Living with hair loss Jada Pinkett Smith shared a humorous video on her Instagram telling her how to deal with the issue.. The actress and presenter of “Red Table Talk” suffers from hair loss, an autoimmune disease that can cause hair loss on various parts of the body.
On social media, Jada joked that she would wear jewelry to hide the flaw on her scalp. “It got to the point where I could just laugh. You know I’ve been dealing with hair loss, and out of nowhere, this flaw just popped up here. Look at this. It came out of nowhere and it would be hard to hide. So I thought I’d better show it to my Everyone, so as not to arouse any suspicions ”, says the actress (see the video in full below):
What is alopecia?
Alopecia, or just hair loss as we usually call it, can be caused by genetic influences, local inflammatory processes, or systemic diseases.

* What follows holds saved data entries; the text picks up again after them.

(* ===== verification/TransportTcp.v ===== *)
(** * The transport with TCP components

    Sources: transport.cpp, tcpacceptor.h, tcpacceptor.cpp, tcpcomponent.cpp
    and iocomponent.cpp under src/agent_engine/network/anet/.

    How a transport chooses a worker, connects and listens, the acceptor, and
    the instance of the interface [Component] with which the theorems of
    [Transport] hold for TCP components and acceptors. *)

From S2P Require Import Prelude CString AddrSpec Socket DataBuffer PacketQueue Packet Streamer DefaultPacket Framing ChannelPool Connection TcpConnection TcpComponent Transport.

(** ** Workers *)

Inductive IocType := IOC_BASE | IOC_TCPACCEPTOR | IOC_TCPCOMPONENT.

#[global] Instance IocType_eq_dec : EqDecision IocType.
Proof. solve_decision. Defined.

Inductive ListenFdThreadMode := SHARE_THREAD | EXCLUSIVE_LISTEN_THREAD.

Definition MAX_IO_THREAD_NUM : Z := 32.

(** [_ioThreadNum] and [_listenThreadNum] as the constructor sets them. *)
Definition Transport_threads (ioThreadNum : Z) (mode : ListenFdThreadMode) : Z * Z :=
  (if ioThreadNum <? 1 then 1 else if MAX_IO_THREAD_NUM <? ioThreadNum then MAX_IO_THREAD_NUM else ioThreadNum,
   match mode with EXCLUSIVE_LISTEN_THREAD => 1 | SHARE_THREAD => 0 end).

(** [%] truncates. *)
Definition SimpleHashStrategy (fd ioThreadNum : Z) : Z := if fd =? -1 then 0 else Z.rem fd ioThreadNum.

Definition PrioritySeparateStrategy (ioType : IocType) (priority fd ioThreadNum : Z) : Z :=
  if bool_decide (ioType = IOC_TCPACCEPTOR) || (priority =? ANET_PRIORITY_HIGH) then ioThreadNum else SimpleHashStrategy fd ioThreadNum.

(** [priority] is what [getPriority] returns. *)
Definition getChunkId (mode : ListenFdThreadMode) (ioThreadNum : Z) (ioc : option (IocType * Z * Z)) : Z :=
  match ioc with
  | None => 0
  | Some (type, priority, fd) =>
      match mode with
      | EXCLUSIVE_LISTEN_THREAD => PrioritySeparateStrategy type priority fd ioThreadNum
      | SHARE_THREAD => SimpleHashStrategy fd ioThreadNum
      end
  end.

(** ** [parseLocalAddr] *)

(** [strchr(s, ':')]: what is before and what is after. *)
Fixpoint split_colon (s : list Z) : list Z * option (list Z) :=
  match s with
  | [] => ([], None)
  | c :: s => if c =? 58 then ([], Some s) else let '(ip, rest) := split_colon s in (c :: ip, rest)
  end.

(** The string left in [ipStr] and the port, which is not set when the address
    does not fit. *)
Definition parseLocalAddr (localAddr : list Z) (ipStrBufLen : Z) : list Z * option Z :=
  let '(ip, rest) := split_colon localAddr in
  if ipStrBufLen <=? Z.of_nat (length ip) then ([], None)
  else (ip, Some (match rest with None => 0 | Some s => u16 (atoi s) end)).

Definition is_null {A} (p : option A) : bool := match p with None => true | Some _ => false end.

(** ** TCPAcceptor *)

Record TCPAcceptor := mkAcc {
  acc_state : IOCState;
  acc_inEpoll : bool;             (* [_isSocketInEpoll] *)
  acc_timeout : Z;
  acc_maxIdleTimeInMillseconds : Z
}.

Section Acceptor.

Context {P : Type} `{IPacket P}.
Context (spaceUsed : P -> Z) (createPacket : Z -> P).
Context (getConnectTimeout : Z) (getEnableSocketNonBlockConnect : bool) (getMaxConnectionCount : Z).
Context (inet_addr : list Z -> Z) (getaddrinfo : list Z -> Z + Z) (inet_aton : list Z -> bool).

Definition TCPAcceptor_new (timeout maxIdleTimeInMillseconds : Z) : TCPAcceptor :=
  mkAcc ANET_TO_BE_CONNECTING false timeout maxIdleTimeInMillseconds.

(** [init]: whether it succeeded, the acceptor and the commands. *)
Definition acceptor_init (a : TCPAcceptor) : SM (bool * TCPAcceptor * list CommandType) :=
  _ ← setSoBlocking;
  rc ← listen;
  if rc : bool then
    let a := mkAcc ANET_CONNECTED true (acc_timeout a) (acc_maxIdleTimeInMillseconds a) in
    rc ← addEvent true false;
    if rc : bool then mret (true, a, [TC_ADD_IOC]) else mret (false, a, [])
  else mret (false, a, []).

One of the most common types of alopecia is macula, which is considered an autoimmune disease – when cells attack the body itself. It affects approximately 2% of the world’s population at various levels and can affect from small areas of the scalp or beard, through circular lesions, to causing a complete absence of hair all over the body.
Another common type of androgenetic alopecia, which is also an autoimmune disease and causes gradual thinning of the hair. It is more frequent among men, where the areas most affected are the crown area and the frontal area (entries).
On the other hand, women – an estimated 5% have androgenetic alopecia – have milder symptoms such as hair loss in the central region of the scalp. In their case, periods of heavy falls may be related to menstrual irregularities, acne, or obesity. Hair loss can also increase in people with a type of alopecia due to emotional factors, such as Stress Intense.
The condition is not contagious and does not pose any health risks. According to the SBD (Brazilian Society of Dermatology), the incidence of total body hair loss due to alopecia is in the minority and affects about 5% of individuals with this problem.
Is there a cure?
Yes, according to the SBD, alopecia areata can be treated with topical medications to control the disease, reduce blemishes, and prevent new blemishes from forming. It stimulates the follicle to produce hair again, and it needs to be continued until the disease is gone.
However, since it is an autoimmune disease, there is no specific treatment to prevent hair loss. Thus, the patient is likely to need constant monitoring and experience periods of severe hair loss and other stabilization.
For areas where hair loss has completely taken over, the alternative is hair transplantation. It helps to improve the aesthetic appearance by re-transplanting hair from the scalp in the balding area. Although balding areas are improved, this technique does not prevent falls in other areas.
Among the various alternatives, specialists stress that it is essential for the patient to seek a dermatologist so that he can understand the causes of hair loss and the doctor determines the best treatment for the condition.